Dataset excerpts:
───
(* ===== verification/XlatDesc.v ===== *)
(** * Translation tables: descriptors

    A block or page descriptor is an address and a set of flags that do not
    overlap; the attributes read back from it are those it was made with. *)

From S2P Require Import Prelude Bits Xlat XlatWalk.

Local Open Scope Z_scope.

Definition regime_ok (c : xlat_ctx) : Prop :=
  xlat_regime c = EL1_EL0_REGIME ∨ xlat_regime c = EL2_REGIME ∨ xlat_regime c = EL3_REGIME.

(** The memory types that are defined *)
Definition type_ok (a : Z) : Prop :=
  MT_TYPE a = MT_DEVICE ∨ MT_TYPE a = MT_NON_CACHEABLE ∨ MT_TYPE a = MT_MEMORY.

Section Desc.
Context (e : xlat_env).

Definition xn_bits (regime : Z) : Z :=
  if (regime =? EL1_EL0_REGIME) || ((regime =? EL2_REGIME) && host_mode e)
  then Z.lor (UPPER_ATTRS UXN) (UPPER_ATTRS PXN) else UPPER_ATTRS XN.

(** The flags of a descriptor: a function of the level, the regime, the memory
    type and four attributes *)
Definition flags (regime : Z) (last : bool) (type : Z) (ns rw user xn : bool) : Z :=
  let lower := Z.lor (Z.lor (Z.lor (if last then PAGE_DESC else BLOCK_DESC)
                 (LOWER_ATTRS ACCESS_FLAG)) (if ns then LOWER_ATTRS NS else 0))
                 (if rw then LOWER_ATTRS AP_RW else LOWER_ATTRS AP_RO) in
  let lower := Z.lor lower
    (if regime =? EL1_EL0_REGIME
     then if user then LOWER_ATTRS AP_ACCESS_UNPRIVILEGED
          else LOWER_ATTRS AP_NO_ACCESS_UNPRIVILEGED
     else LOWER_ATTRS AP_ONE_VA_RANGE_RES1) in
  if type =? MT_DEVICE then
    Z.lor (Z.lor lower (LOWER_ATTRS (Z.lor ATTR_DEVICE_INDEX OSH))) (xn_bits regime)
  else
    let fl := Z.lor lower (if rw || xn then xn_bits regime else 0) in
    if type =? MT_MEMORY then
      Z.lor (Z.lor fl (LOWER_ATTRS (Z.lor ATTR_IWBWA_OWBWA_NTR_INDEX ISH)))
        (if bti_present e && negb (rw || xn) then GP else 0)
    else Z.lor fl (LOWER_ATTRS (Z.lor ATTR_NON_CACHEABLE_INDEX OSH)).

Definition flags_of (c : xlat_ctx) (a level : Z) : Z :=
  flags (xlat_regime c) (level =? 3) (MT_TYPE a) (has a MT_NS) (has a MT_RW) (has a MT_USER)
    (has a MT_EXECUTE_NEVER).

(** The descriptor for attributes [a] at address [pa] *)
Definition desc_val (c : xlat_ctx) (a pa level : Z) : Z := Z.lor pa (flags_of c a level).

Lemma xn_desc_run (c : xlat_ctx) :
  regime_ok c → xlat_arch_regime_get_xn_desc e (xlat_regime c) c = Ok (xn_bits (xlat_regime c), c).
Proof.
  intros Hr. unfold xlat_arch_regime_get_xn_desc, xlat_regime_is_dual, xn_bits.
  destruct Hr as [-> | [-> | ->]]; [done|by destruct (host_mode e)|done].
Qed.

Lemma has_bit (a n : Z) : 0 <= n → has a (Z.shiftl 1 n) = Z.testbit a n.
Proof.
  intros Hn. unfold has. rewrite Z.shiftl_1_l.
  destruct (Z.testbit a n) eqn:E.
  - apply negb_true_iff, Z.eqb_neq. intros H.
    assert (Z.testbit (Z.land a (2 ^ n)) n = false) as Hb by (rewrite H; apply Z.bits_0).
    by rewrite Z.land_spec, E, Z.pow2_bits_true in Hb.
  - apply negb_false_iff, Z.eqb_eq, Z.bits_inj'. intros m Hm.
    rewrite Z.land_spec, Z.bits_0, Z.pow2_bits_eqb by done.
    destruct (Z.eqb_spec n m) as [<-|]; [by rewrite E|by rewrite andb_false_r].
Qed.

(** The test for code: normal memory, read-only and executable *)
Lemma code_test (a : Z) : MT_TYPE a = MT_MEMORY →
  (Z.land a (Z.lor (Z.lor MT_TYPE_MASK MT_RW) MT_EXECUTE_NEVER) =? MT_CODE)
  = negb (has a MT_RW || has a MT_EXECUTE_NEVER).
Proof.
  intros Ht. change (has a MT_RW) with (has a (Z.shiftl 1 3)).
  change (has a MT_EXECUTE_NEVER) with (has a (Z.shiftl 1 5)). rewrite !has_bit by lia.
  assert (Z.land a (Z.lor (Z.lor MT_TYPE_MASK MT_RW) MT_EXECUTE_NEVER)
          = Z.lor (Z.lor (MT_TYPE a) (if Z.testbit a 3 then 8 else 0))
              (if Z.testbit a 5 then 32 else 0)) as ->.
  { rewrite !Z.land_lor_distr_r. f_equal; [f_equal|].
    - pose proof (has_bit a 3 ltac:(lia)) as H. unfold has in H.
      unfold MT_RW. change (Z.shiftl 1 3) with (2 ^ 3) in *. apply Z.bits_inj'. intros m Hm.
      rewrite Z.land_spec, Z.pow2_bits_eqb by lia. destruct (Z.eqb_spec 3 m) as [<-|Hn].
      + by destruct (Z.testbit a 3).
      + rewrite andb_false_r. destruct (Z.testbit a 3); [|by rewrite Z.bits_0].
        change 8 with (2 ^ 3). by rewrite Z.pow2_bits_false.
    - unfold MT_EXECUTE_NEVER. change (Z.shiftl 1 5) with (2 ^ 5). apply Z.bits_inj'. intros m Hm.
      rewrite Z.land_spec, Z.pow2_bits_eqb by lia. destruct (Z.eqb_spec 5 m) as [<-|Hn].
      + by destruct (Z.testbit a 5).
      + rewrite andb_false_r. destruct (Z.testbit a 5); [|by rewrite Z.bits_0].
        change 32 with (2 ^ 5). by rewrite Z.pow2_bits_false. }
  rewrite Ht. by destruct (Z.testbit a 3), (Z.testbit a 5).
Qed.

Lemma xlat_desc_run (c : xlat_ctx) (a pa level : Z) :
  regime_ok c → type_ok a → Z.land pa (XLAT_BLOCK_MASK level) = 0 →
  xlat_desc e a pa level c = Ok (desc_val c a pa level, c).
Proof.
  intros Hr Ht Hpa. unfold xlat_desc. erewrite bind_Ok; [|reflexivity].
  rewrite Hpa. erewrite bind_Ok; [|reflexivity]. cbv zeta.
  erewrite bind_Ok; cycle 1.
  { instantiate (1 := c).
    instantiate (1 := Z.lor pa (Z.lor (Z.lor (Z.lor (Z.lor
      (if level =? 3 then PAGE_DESC else BLOCK_DESC) (LOWER_ATTRS ACCESS_FLAG))
      (if has a MT_NS then LOWER_ATTRS NS else 0))
      (if has a MT_RW then LOWER_ATTRS AP_RW else LOWER_ATTRS AP_RO))
      (if xlat_regime c =? EL1_EL0_REGIME
       then if has a MT_USER then LOWER_ATTRS AP_ACCESS_UNPRIVILEGED
            else LOWER_ATTRS AP_NO_ACCESS_UNPRIVILEGED
       else LOWER_ATTRS AP_ONE_VA_RANGE_RES1))).
    unfold XLAT_TABLE_LEVEL_MAX. rewrite !Z.lor_assoc.
    destruct Hr as [-> | [-> | ->]]; cbn [Z.eqb EL1_EL0_REGIME EL2_REGIME EL3_REGIME];
      [|done..]. by destruct (has a MT_USER). }
  unfold desc_val, flags_of, flags. pose proof (xn_desc_run c Hr) as Hxn.
  destruct Ht as [Ht|[Ht|Ht]]; rewrite Ht.
  - change (MT_DEVICE =? MT_DEVICE) with true. cbv iota zeta.
    rewrite (bind_Ok _ _ _ _ _ Hxn). unfold mret, M_ret. by rewrite !Z.lor_assoc.
  - change (MT_NON_CACHEABLE =? MT_DEVICE) with false.
    change (MT_NON_CACHEABLE =? MT_MEMORY) with false. cbv iota zeta.
    destruct (has a MT_RW || has a MT_EXECUTE_NEVER).
    + erewrite bind_Ok; [|by rewrite (bind_Ok _ _ _ _ _ Hxn)].
      erewrite bind_Ok; [|reflexivity]. unfold mret, M_ret. by rewrite !Z.lor_assoc.
    + erewrite bind_Ok; [|reflexivity]. erewrite bind_Ok; [|reflexivity].
      unfold mret, M_ret. by rewrite Z.lor_0_r, !Z.lor_assoc.
  - change (MT_MEMORY =? MT_DEVICE) with false.
    change (MT_MEMORY =? MT_MEMORY) with true. cbv iota zeta. rewrite (code_test a Ht).
    destruct (has a MT_RW || has a MT_EXECUTE_NEVER).
    + erewrite bind_Ok; [|by rewrite (bind_Ok _ _ _ _ _ Hxn)].
      rewrite andb_false_r. unfold mret, M_ret. by rewrite Z.lor_0_r, !Z.lor_assoc.
    + erewrite bind_Ok; [|reflexivity]. rewrite Z.lor_0_r. unfold mret, M_ret.
      destruct (bti_present e && negb false); by rewrite ?Z.lor_0_r, !Z.lor_assoc.
Qed.


(** ** Reading a descriptor back *)

Lemma land_lor_disj (x y m : Z) : Z.land x m = 0 → Z.land (Z.lor x y) m = Z.land y m.
Proof. intros H. by rewrite Z.land_lor_distr_l, H, Z.lor_0_l. Qed.

Lemma shiftr_land (x k m : Z) : 0 <= k →
  Z.land (Z.shiftr x k) m = Z.shiftr (Z.land x (Z.shiftl m k)) k.
Proof.
  intros Hk. apply Z.bits_inj'. intros n Hn.
  rewrite Z.land_spec, !Z.shiftr_spec, Z.land_spec, Z.shiftl_spec by lia.
  do 2 f_equal. lia.
Qed.

Lemma page_low (x m : Z) : (4096 | x) → 0 <= m < 4096 → Z.land x m = 0.
Proof.
  intros [q ->] Hm. rewrite <- (Z.mod_small m (2 ^ 12)) by done.
  rewrite <- Z.land_ones, (Z.land_comm m), Z.land_assoc, Z.land_ones by lia.
  change (2 ^ 12) with 4096. by rewrite Z.mod_mul.
Qed.

Lemma pa_high (x m : Z) : 0 <= x < 2 ^ 48 → Z.land m (Z.ones 48) = 0 → Z.land x m = 0.
Proof.
  intros Hx Hm. rewrite <- (Z.mod_small x (2 ^ 48)) by done.
  by rewrite <- Z.land_ones, <- Z.land_assoc, (Z.land_comm (Z.ones 48)), Hm, Z.land_0_r by lia.
Qed.

(** Every combination of what the flags depend on *)
Ltac all_flags :=
  intros [-> | [-> | ->]] [-> | [-> | ->]]; unfold flags, xn_bits;
  destruct (host_mode e), (bti_present e);
  repeat match goal with b : bool |- _ => destruct b end; vm_compute; done.

Definition regime_val (r : Z) : Prop := r = EL1_EL0_REGIME ∨ r = EL2_REGIME ∨ r = EL3_REGIME.
Definition type_val (t : Z) : Prop := t = MT_DEVICE ∨ t = MT_NON_CACHEABLE ∨ t = MT_MEMORY.

Lemma flags_type (r t : Z) (last ns rw user xn : bool) :
  regime_val r → type_val t →
  Z.land (flags r last t ns rw user xn) DESC_MASK = if last then PAGE_DESC else BLOCK_DESC.
Proof. all_flags. Qed.

Lemma flags_addr (r t : Z) (last ns rw user xn : bool) :
  regime_val r → type_val t →
  Z.land (flags r last t ns rw user xn) TABLE_ADDR_MASK = 0.
Proof. all_flags. Qed.

Lemma flags_attr_index (r t : Z) (last ns rw user xn : bool) :
  regime_val r → type_val t →
  Z.shiftr (Z.land (flags r last t ns rw user xn) (Z.shiftl ATTR_INDEX_MASK ATTR_INDEX_SHIFT))
    ATTR_INDEX_SHIFT
  = if t =? MT_DEVICE then ATTR_DEVICE_INDEX
    else if t =? MT_MEMORY then ATTR_IWBWA_OWBWA_NTR_INDEX else ATTR_NON_CACHEABLE_INDEX.
Proof. all_flags. Qed.

Lemma flags_ap2 (r t : Z) (last ns rw user xn : bool) :
  regime_val r → type_val t →
  Z.shiftr (Z.land (flags r last t ns rw user xn) (Z.shiftl 1 AP2_SHIFT)) AP2_SHIFT
  = if rw then AP2_RW else AP2_RO.
Proof. all_flags. Qed.

Lemma flags_ap1 (r t : Z) (last ns rw user xn : bool) :
  regime_val r → type_val t →
  Z.shiftr (Z.land (flags r last t ns rw user xn) (Z.shiftl 1 AP1_SHIFT)) AP1_SHIFT
  = if (r =? EL1_EL0_REGIME) && negb user then 0 else 1.
Proof. all_flags. Qed.

Lemma flags_ns (r t : Z) (last ns rw user xn : bool) :
  regime_val r → type_val t →
  Z.shiftr (Z.land (flags r last t ns rw user xn) (Z.shiftl 1 NS_SHIFT)) NS_SHIFT
  = if ns then 1 else 0.
Proof. all_flags. Qed.

Lemma flags_xn (r t : Z) (last ns rw user xn : bool) :
  regime_val r → type_val t →
  Z.land (flags r last t ns rw user xn) (xn_bits r)
  = if (t =? MT_DEVICE) || rw || xn then xn_bits r else 0.
Proof. all_flags. Qed.

Lemma xn_bits_nz (r : Z) : xn_bits r ≠ 0.
Proof. unfold xn_bits. by destruct (_ || _). Qed.

Section desc_facts.
Context (c : xlat_ctx) (a pa level : Z).
Context (Hr : regime_ok c) (Ht : type_ok a) (Hpage : (4096 | pa)) (Hpa : 0 <= pa < 2 ^ 48).

Lemma desc_val_type :
  Z.land (desc_val c a pa level) DESC_MASK = if level =? 3 then PAGE_DESC else BLOCK_DESC.
Proof.
  unfold desc_val, DESC_MASK. rewrite land_lor_disj by (apply page_low; [done|lia]).
  by apply flags_type.
Qed.

Lemma desc_val_addr : Z.land (desc_val c a pa level) TABLE_ADDR_MASK = pa.
Proof.
  unfold desc_val. rewrite Z.land_lor_distr_l. unfold flags_of. rewrite flags_addr by done.
  rewrite Z.lor_0_r. rewrite <- (Z.add_0_r pa) at 1. apply land_addr; [done|done|lia].
Qed.

(** The attributes a mapping ends up with: device memory and writable memory
    are never executable, and only the EL1&0 regime has user mappings. *)
Definition effective_attr : Z :=
  Z.lor (Z.lor (Z.lor (Z.lor (MT_TYPE a) (if has a MT_RW then MT_RW else 0))
    (if (xlat_regime c =? EL1_EL0_REGIME) && has a MT_USER then MT_USER else 0))
    (if has a MT_NS then MT_NS else 0))
    (if (MT_TYPE a =? MT_DEVICE) || has a MT_RW || has a MT_EXECUTE_NEVER
     then MT_EXECUTE_NEVER else 0).

Lemma desc_low (m : Z) : 0 <= m < 4096 →
  Z.land (desc_val c a pa level) m = Z.land (flags_of c a level) m.
Proof. intros Hm. apply land_lor_disj. by apply page_low. Qed.

Lemma desc_attributes_run :
  desc_attributes e (xlat_regime c) (desc_val c a pa level) c = Ok (effective_attr, c).
Proof.
  assert (Z.land (desc_val c a pa level) (xn_bits (xlat_regime c))
          = if (MT_TYPE a =? MT_DEVICE) || has a MT_RW || has a MT_EXECUTE_NEVER
            then xn_bits (xlat_regime c) else 0) as Hxn.
  { unfold desc_val. rewrite land_lor_disj; [by apply flags_xn|]. apply pa_high; [done|].
    unfold xn_bits. by destruct (_ || _). }
  unfold desc_attributes. rewrite !shiftr_land by done. rewrite !desc_low by (vm_compute; intuition congruence).
  unfold flags_of. rewrite flags_attr_index, flags_ap2, flags_ap1, flags_ns by done.
  erewrite (bind_Ok _ _ _ c (MT_TYPE a)); cycle 1.
  { destruct Ht as [-> | [-> | ->]]; reflexivity. }
  cbv zeta. rewrite (bind_Ok _ _ _ _ _ (xn_desc_run c Hr)), Hxn.
  pose proof (xn_bits_nz (xlat_regime c)) as Hnz.
  set (x := (MT_TYPE a =? MT_DEVICE) || has a MT_RW || has a MT_EXECUTE_NEVER).
  assert (((if x then xn_bits (xlat_regime c) else 0) =? xn_bits (xlat_regime c)) = x) as ->.
  { destruct x; [apply Z.eqb_refl|by apply Z.eqb_neq]. }
  assert (∀ m, (if x then mret (Z.lor m MT_EXECUTE_NEVER)
           else assert_ ((if x then xn_bits (xlat_regime c) else 0) =? 0);; mret m) c
          = Ok (Z.lor m (if x then MT_EXECUTE_NEVER else 0), c)) as ->.
  { intros m. destruct x; [done|]. by rewrite Z.lor_0_r. }
  unfold effective_attr. fold x. do 2 f_equal. f_equal.
  destruct (has a MT_RW), (xlat_regime c =? EL1_EL0_REGIME), (has a MT_USER), (has a MT_NS);
    cbn; rewrite ?Z.lor_0_r; done.
Qed.
End desc_facts.

(** A descriptor determines its address and what its attributes come to. *)
Lemma desc_val_inj (c : xlat_ctx) (a a' pa pa' level : Z) :
  regime_ok c → type_ok a → (4096 | pa) → 0 <= pa < 2 ^ 48 →
  type_ok a' → (4096 | pa') → 0 <= pa' < 2 ^ 48 →
  desc_val c a pa level = desc_val c a' pa' level →
  pa = pa' ∧ effective_attr c a = effective_attr c a'.
Proof.
  intros Hr Ha Hg Hp Ha' Hg' Hp' E.
  pose proof (desc_attributes_run c a pa level Hr Ha Hg Hp) as R1.
  pose proof (desc_val_addr c a pa level Hr Ha Hg Hp) as A1. rewrite E in R1, A1.
  rewrite desc_attributes_run in R1 by done. rewrite desc_val_addr in A1 by done.
  split; congruence.
Qed.
End Desc.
───
**Work order**
A single number is required: the count of lines in the records that include the string "only".

**Written solution**
2